The seven EDs were in hospital sites that were administered within one state jurisdiction in Australia. All seven hospitals were within the public healthcare system. Of the seven, three were large metropolitan teaching hospitals, and the remaining four served rural areas. Table 2 presents information relating to geographical location and approximate ED presentations in a 12-month period (2021–2022). The Australian classification of rural and/or remote geographic areas is specifically important to note here. Generally, any area outside of major cities is classified as rural, but this is further divided into terms “outer regional,” “inner regional,” “remote Australia,” and “very remote Australia.” The four hospital sites designated as rural were all classed as “outer regional,” however one was still situated in a city with a population nearing 200,000. While this may not equate to a perceived definition of rurality outside of Australia, it is appropriate to note as the geographical area covered by a designated “rural” service is larger than that of a metropolitan area.
Characteristics of Hospital Sites.
Thematic Analysis
Interviews with participants led to four themes. Three of these themes focus on the active components of interpersonal communications that the participants recalled relating to their direct experiences of and hypothetical assumptions of conversations relating to DV. However, the first theme—Individual and institutional knowledge acquisition—provides further context about participants’ knowledge and inexperience of training relating to DV screening practices.
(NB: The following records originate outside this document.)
(* ===== verification/ExtCheck.v ===== *)
(** * extents.c: sanity checks of extent tree nodes

    The capacities of the nodes and __ext4_ext_check, which every node read from
    disk must pass. The checks of block numbers go through the system zone of
    SystemZone.v and so run in its monad. *)

From S2P Require Import Prelude RbTree Bytes GroupDesc Balloc FreeSpace SystemZone ExtFormat.
From stdpp Require Import options.

Local Open Scope Z_scope.

(** The part of struct inode and ext4_inode_info the extent code uses *)
Record inode := {
  i_data : bytes;             (* the root node, 60 bytes *)
  i_csum_seed : Z;
  i_dio_unwritten : bool;     (* EXT4_STATE_DIO_UNWRITTEN *)
  i_unwritten : Z;
}.

Definition sizeof_i_data : Z := 60.

Definition ext_depth (ino : inode) : Z := eh_depth (i_data ino).

(** ** Capacities (AGGRESSIVE_TEST is not defined) *)

Definition ext4_ext_space_block (sbi : ext4_sb_info) : Z := (s_blocksize sbi - 12) / 12.
Definition ext4_ext_space_block_idx (sbi : ext4_sb_info) : Z := (s_blocksize sbi - 12) / 12.
Definition ext4_ext_space_root : Z := (sizeof_i_data - 12) / 12.
Definition ext4_ext_space_root_idx : Z := (sizeof_i_data - 12) / 12.

Definition ext4_ext_max_entries (sbi : ext4_sb_info) (ino : inode) (depth : Z) : Z :=
  if depth =? ext_depth ino then
    if depth =? 0 then ext4_ext_space_root else ext4_ext_space_root_idx
  else
    if depth =? 0 then ext4_ext_space_block sbi else ext4_ext_space_block_idx sbi.

(** ext4_ext_tree_init: the root of a new inode *)
Definition ext4_ext_tree_init (eh : bytes) : bytes :=
  let eh := put_le16 6 0 eh in
  let eh := put_le16 2 0 eh in
  let eh := put_le16 0 EXT4_EXT_MAGIC eh in
  put_le16 4 ext4_ext_space_root eh.

(** ** Checks *)

Definition ext4_valid_extent (es : ext4_super_block) (ext : ext4_extent) : ZM bool :=
  let block := ext4_ext_pblock ext in
  let len := ext4_ext_get_actual_len ext in
  let lblock := ee_block ext in
  if u32 (lblock + len) <=? lblock then mret false
  else ext4_data_block_valid es block len.

Definition ext4_valid_extent_idx (es : ext4_super_block) (ext_idx : ext4_extent_idx) : ZM bool :=
  ext4_data_block_valid es (ext4_idx_pblock ext_idx) 1.

(** The loop over the [entries] extents from position [i] on *)
Fixpoint valid_leaf_entries (es : ext4_super_block) (eh : bytes) (entries i : nat) (prev : Z) : ZM bool :=
  match entries with
  | O => mret true
  | S entries =>
      let ext := extent_at eh i in
      v ← ext4_valid_extent es ext;
      if negb v then mret false
      else
        let lblock := ee_block ext in
        let len := ext4_ext_get_actual_len ext in
        if (lblock <=? prev) && nz prev then
          modify (set_error_block (ext4_ext_pblock ext));; mret false
        else valid_leaf_entries es eh entries (S i) (u32 (lblock + len - 1))
  end.

Fixpoint valid_idx_entries (es : ext4_super_block) (eh : bytes) (entries i : nat) : ZM bool :=
  match entries with
  | O => mret true
  | S entries =>
      v ← ext4_valid_extent_idx es (idx_at eh i);
      if negb v then mret false else valid_idx_entries es eh entries (S i)
  end.

Definition ext4_valid_extent_entries (es : ext4_super_block) (eh : bytes) (depth : Z) : ZM bool :=
  if eh_entries eh =? 0 then mret true
  else if depth =? 0 then valid_leaf_entries es eh (Z.to_nat (eh_entries eh)) 0 0
  else valid_idx_entries es eh (Z.to_nat (eh_entries eh)) 0.

Section check.
(** ext4_chksum: crc32c of the kernel's crypto layer *)
Context (ext4_chksum : Z → bytes → Z).
Context (sbi : ext4_sb_info).

Definition __ext4_ext_check (ino : inode) (eh : bytes) (depth : Z) : ZM Z :=
  if negb (eh_magic eh =? EXT4_EXT_MAGIC) then mret (- EFSCORRUPTED)
  else if negb (eh_depth eh =? depth) then mret (- EFSCORRUPTED)
  else if eh_max eh =? 0 then mret (- EFSCORRUPTED)
  else if ext4_ext_max_entries sbi ino depth <? eh_max eh then mret (- EFSCORRUPTED)
  else if eh_max eh <? eh_entries eh then mret (- EFSCORRUPTED)
  else
    v ← ext4_valid_extent_entries (s_es sbi) eh depth;
    if negb v then mret (- EFSCORRUPTED)
    else if 32 <? depth then mret (- EFSCORRUPTED)
    else if negb (ext_depth ino =? depth) &&
            negb (ext4_extent_block_csum_verify ext4_chksum sbi (i_csum_seed ino) eh)
    then mret (- EFSBADCRC)
    else mret 0.

Definition ext4_ext_check_inode (ino : inode) : ZM Z :=
  __ext4_ext_check ino (i_data ino) (ext_depth ino).
End check.

(** ** What a checked node satisfies *)

(** The blocks an extent covers *)
Definition ext_end (ex : ext4_extent) : Z := ee_block ex + ext4_ext_get_actual_len ex.
Definition ext_covers (ex : ext4_extent) (blk : Z) : Prop := ee_block ex <= blk < ext_end ex.

(** Consecutive entries [i] and [i+1] do not overlap. *)
Definition leaf_sorted (eh : bytes) (n : nat) : Prop :=
  ∀ i, (S i < n)%nat → ext_end (extent_at eh i) ≤ ee_block (extent_at eh (S i)).

(** The physical range of an extent, and the block of an index, are data blocks
    outside the system zones [t]. *)
Definition data_range (es : ext4_super_block) (t : rbtree ext4_system_zone) (start cnt : Z) : Prop :=
  s_first_data_block es < start ∧ start + cnt ≤ ext4_blocks_count es ∧
  ∀ b, start ≤ b < start + cnt → ¬ in_zone (inorder t) b.

Definition extent_valid (es : ext4_super_block) (t : rbtree ext4_system_zone) (ex : ext4_extent) : Prop :=
  0 < ext4_ext_get_actual_len ex ∧ ext_end ex < 2 ^ 32 ∧
  data_range es t (ext4_ext_pblock ex) (ext4_ext_get_actual_len ex).

(** What valid_leaf_entries requires of the [n] entries from [i] on: a previous
    extent that ends in block 0 is not compared with its successor. *)
Fixpoint leaf_chain (es : ext4_super_block) (t : rbtree ext4_system_zone) (eh : bytes) (n i : nat) (prev : Z) : Prop :=
  match n with
  | O => True
  | S n =>
      extent_valid es t (extent_at eh i) ∧
      (prev = 0 ∨ prev < ee_block (extent_at eh i)) ∧
      leaf_chain es t eh n (S i) (ext_end (extent_at eh i) - 1)
  end.

Lemma actual_len_range ex :
  0 ≤ ee_len ex < 2 ^ 16 → 0 ≤ ext4_ext_get_actual_len ex ≤ EXT_INIT_MAX_LEN.
Proof.
  intros H. unfold ext4_ext_get_actual_len. change EXT_INIT_MAX_LEN with 32768.
  destruct (Z.leb_spec (ee_len ex) 32768); lia.
Qed.

(** A computation that decides [P] and leaves the zones alone *)
Definition decides (m : ZM bool) (P : Prop) (w : zworld) : Prop :=
  ∃ r w', m w = Ret r w' ∧ system_blks w' = system_blks w ∧ (r = true ↔ P).

Lemma decides_bind m k (P Q : Prop) w :
  decides m P w → (∀ w', P → system_blks w' = system_blks w → decides k Q w') →
  decides (v ← m; if negb v then mret false else k) (P ∧ Q) w.
Proof.
  intros (r & w' & E & Hs & Hr) Hk. unfold decides, mbind, M_bind. rewrite E. destruct r; cbn.
  - destruct (Hk w') as (r2 & w2 & -> & Hs2 & Hr2); [by apply Hr|done|].
    exists r2, w2. split; [done|]. split; [congruence|]. rewrite Hr2. tauto.
  - exists false, w'. split; [done|]. split; [done|]. split; [done|]. intros [HP _]. by apply Hr.
Qed.

Section specs.
Context (es : ext4_super_block) (t : rbtree ext4_system_zone).
Hypothesis zones_ok : zrun 0 (inorder t) (2 ^ 64 - 1).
From a deductive analytic standpoint, the theme demonstrates the informational contexts relating to the sites where participants worked, and also individual recollections relating to learning about screening, from past experience to current occupational situations.
Theme 1: Individual and Institutional Knowledge Acquisition
All of the participants indicated that they were not aware of DV screening practices in their current ED workplace. Furthermore, most of them indicated that they had received no training, either specifically in DV screening as a distinct practice, or in more general communications relating to DV management/detection. If any training was mentioned, the narratives contained a conspicuous absence of certainty about the circumstances relating to the content or organization of training. An example from a newly qualified nurse states: Outside of […] undergrad and in my post-grad the—we touched on it, to do with kind more psychology and social work and ethics, but beyond that, no, I would say. (#4 Nurse)
While this quotation was from someone recently qualified, other recollections demonstrated a similar uncertainty, with the following response from another nurse with over 10 years’ experience: We’ve had an in-service, I think, once, a long time ago, done by the social workers, but other than that, it is just sort of on the job. (#10 Nurse Consultant)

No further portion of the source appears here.